EEG Findings in Seizure-Free Patients After Successful Disconnective Hemispherectomy

Abstract number : 1.155
Submission category : 3. Neurophysiology / 3C. Other Clinical EEG
Year : 2021
Submission ID : 1826460
Source : www.aesnet.org
Presentation date : 12/4/2021 12:00:00 PM
Published date : Nov 22, 2021, 06:54 AM

Authors :
Majed Alzahrany, MD - Epilepsy Center, Cleveland Clinic; Rawyah Alnakhli - Epilepsy Center - Cleveland clinic; William Bingaman - Department of Neurosurgery - Cleveland Clinic; Ahsan Moosa Naduvil Valappil - Staff, Epilepsy Center, Cleveland Clinic; Elaine Wyllie - Epilepsy Center - Cleveland Clinic

Rationale: EEG after disconnective hemispherectomy may show epileptiform abnormalities in the disconnected hemisphere in seizure-free patients. This report describes EEG findings in 50 patients who were seizure-free after various form of hemispherectomy procedures.

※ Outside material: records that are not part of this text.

(* ===== verification/Students.v ===== *)
(** Students: backend/src/controllers/studentController.js with
    backend/src/services/studentQuota.js, backend/src/utils/generateStudentId.js and
    the name checks of backend/src/middleware/validate.js.  Registration, deletion and
    restoring within the school's quota, changes of the profile, the public lookup and
    the bulk import.  The quota lock is the one of DistributedLock, the balance the
    one of StudentBalance.  The listing, caches and audit details are left out; the
    source of the bulk handler is cut off after the validation and the dry run. *)

From Stdlib Require Import Ascii ZArith Lia.
From stdpp Require Import base strings gmap list.
From S2P Require Import Prelude JsNumber JsString DecimalLib Money StudentBalance DistributedLock Dispute PaymentPlan Auth ParentPortal.
Import DistributedLock.
Local Open Scope string_scope.
Local Open Scope Z_scope.
Local Open Scope list_scope.

Module Students.

(** ** Documents *)

(** The balance fields are StudentBalance's; the empty text is [null]. *)
Record doc := Doc {
  d_bal : StudentBalance.student; d_name : string; d_parentEmail : string; d_emailHash : option string; d_parentPhone : string;
  d_deadline : option Z; d_optOut : bool; d_suppressed : bool; d_reminderCount : Z; d_lastReminderSentAt : option Z }.
Definition d_schoolId (x : doc) : string := StudentBalance.st_schoolId (d_bal x).
Definition d_studentId (x : doc) : string := StudentBalance.st_studentId (d_bal x).
Definition d_class (x : doc) : string := StudentBalance.st_class (d_bal x).
Definition d_deletedAt (x : doc) : option Z := StudentBalance.st_deletedAt (d_bal x).
Definition d_key (x : doc) : string * string := (d_schoolId x, d_studentId x).

Definition with_bal (f : StudentBalance.student -> StudentBalance.student) (x : doc) : doc :=
  Doc (f (d_bal x)) (d_name x) (d_parentEmail x) (d_emailHash x) (d_parentPhone x) (d_deadline x) (d_optOut x) (d_suppressed x)
    (d_reminderCount x) (d_lastReminderSentAt x).
Definition set_deletedAt (t : option Z) (s : StudentBalance.student) : StudentBalance.student :=
  StudentBalance.Student (StudentBalance.st_schoolId s) (StudentBalance.st_studentId s) (StudentBalance.st_class s)
    (StudentBalance.st_academicYear s) (StudentBalance.st_feeAmount s) (StudentBalance.st_fees s) (StudentBalance.st_feePaid s)
    (StudentBalance.st_totalPaid s) (StudentBalance.st_remainingBalance s) (StudentBalance.st_creditAdjustments s) t.

(** The hook before a save recomputes the totals from the fee categories. *)
Definition save (cap : nat) (x : doc) : doc := with_bal (fun s => (StudentBalance.student_pre_save cap s).1) x.

Record fee_structure := FeeStructure {
  fs_schoolId : string; fs_className : string; fs_feeAmount : number; fs_isActive : bool;
  fs_deadline : option Z; fs_deletedAt : option Z }.

(** Of a payment only whose it is and whether its student is deleted. *)
Record pay := Pay { py_schoolId : string; py_studentId : string; py_studentDeleted : bool }.

(** [ledger] holds the payments and periods the balance is computed from (its own
    list of students is not used), [history] the fee history. *)
Record state := State {
  docs : list doc; structures : list fee_structure; pays : list pay; locks : redis; audits : list (string * string);
  ledger : StudentBalance.db; history : list StudentBalance.student }.
Definition set_docs (l : list doc) (st : state) : state :=
  State l (structures st) (pays st) (locks st) (audits st) (ledger st) (history st).
Definition set_pays (l : list pay) (st : state) : state :=
  State (docs st) (structures st) l (locks st) (audits st) (ledger st) (history st).
Definition set_locks (r : redis) (st : state) : state :=
  State (docs st) (structures st) (pays st) r (audits st) (ledger st) (history st).
Definition set_ledger (d : StudentBalance.db) (st : state) : state :=
  State (docs st) (structures st) (pays st) (locks st) (audits st) d (history st).
Definition add_history (x : StudentBalance.student) (st : state) : state :=
  State (docs st) (structures st) (pays st) (locks st) (audits st) (ledger st) (history st ++ [x]).
Definition log (action target : string) (st : state) : state :=
  State (docs st) (structures st) (pays st) (locks st) (audits st ++ [(action, target)]) (ledger st) (history st).

(** An error: the status it is answered with (middleware/errorHandler.js) and its code. *)
Definition error : Type := Z * string.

Methods: 50 consecutive patients who were seizure-free at last follow-up after hemispherectomy were identified from our epilepsy surgery database. Medical records were reviewed for clinical profile, etiology, neuroimaging findings, electrophysiological data and the EEG findings after hemispherectomy. The study was approved by Institutional Review Board.

Results: Of 50 patients, 26 were males (52%). Gliosis and encephalomalacia of various causes including perinatal stroke was the most common etiology in 35 (70%) patients. Other etiologies included: Rasmussen encephalitis in 6, malformation of cortical development in 7, and Sturge-weber syndrome in 2 patients. Thirty patients (60%) had a single seizure type, and the rest had more than one seizure type. Pre-operative EEG revealed features of epileptic encephalopathy in 12 patients (24%); 5 had hypsarrhythmia, 4 had slow spike and wave complexes, and 3 had continuous spike-waves during sleep. Age at time of surgery range from 8 months to 21 years (mean 7.5 years, median 6 years). Right hemispherectomy was performed in 23 (46%) patients. Forty-seven patients (94%) had disconnective hemispherectomy, and 3 (6%) had modified anatomical hemispherectomy. All 50 patients were seizure-free at a mean follow-up of 3.8 years (median, 3 years). Post-operative EEG showed the expected slowing and attenuation of physiological rhythms in the operated hemisphere in all patients. Epileptiform discharges exclusively in the operated hemisphere was noted in 34 patients (68%). Bilateral independent epileptiform discharges were noted in 6 patients (12%). Nine patients (18%) had no epileptiform discharges on either side and 1 (2%) had epileptiform discharges in the unoperated hemisphere only. Lateralized periodic discharges in the operated hemisphere were noted in 2 patients (4%). EEG seizures on the side of surgery without spread to the other hemisphere and without clinical signs were noted in 4 patients (8%). Thirty patients (60%) were weaned of antiseizure medications. Six (85%) of 7 patients with contralateral epileptiform discharges remained on medications at last follow up, compared to 14 (33%) of 43 without contralateral discharges.

Conclusions: The majority of patients who are seizure-free after disconnective hemispherectomy may continue to show epileptiform discharges in the operated hemisphere. Subclinical EEG seizures in the operated hemisphere may also occur in 8% of seizure-free patients. The disconnected hemisphere with intact blood supply may continue to show epileptiform discharges but be unable to cause clinical seizures after effective hemispheric disconnection. Presence of such epileptiform discharges or subclinical seizures on EEG on the operated side should not preclude tapering of antiseizure medications in seizure-free patients.

Funding: Please list any funding that was received in support of this abstract.: Source of funding: None.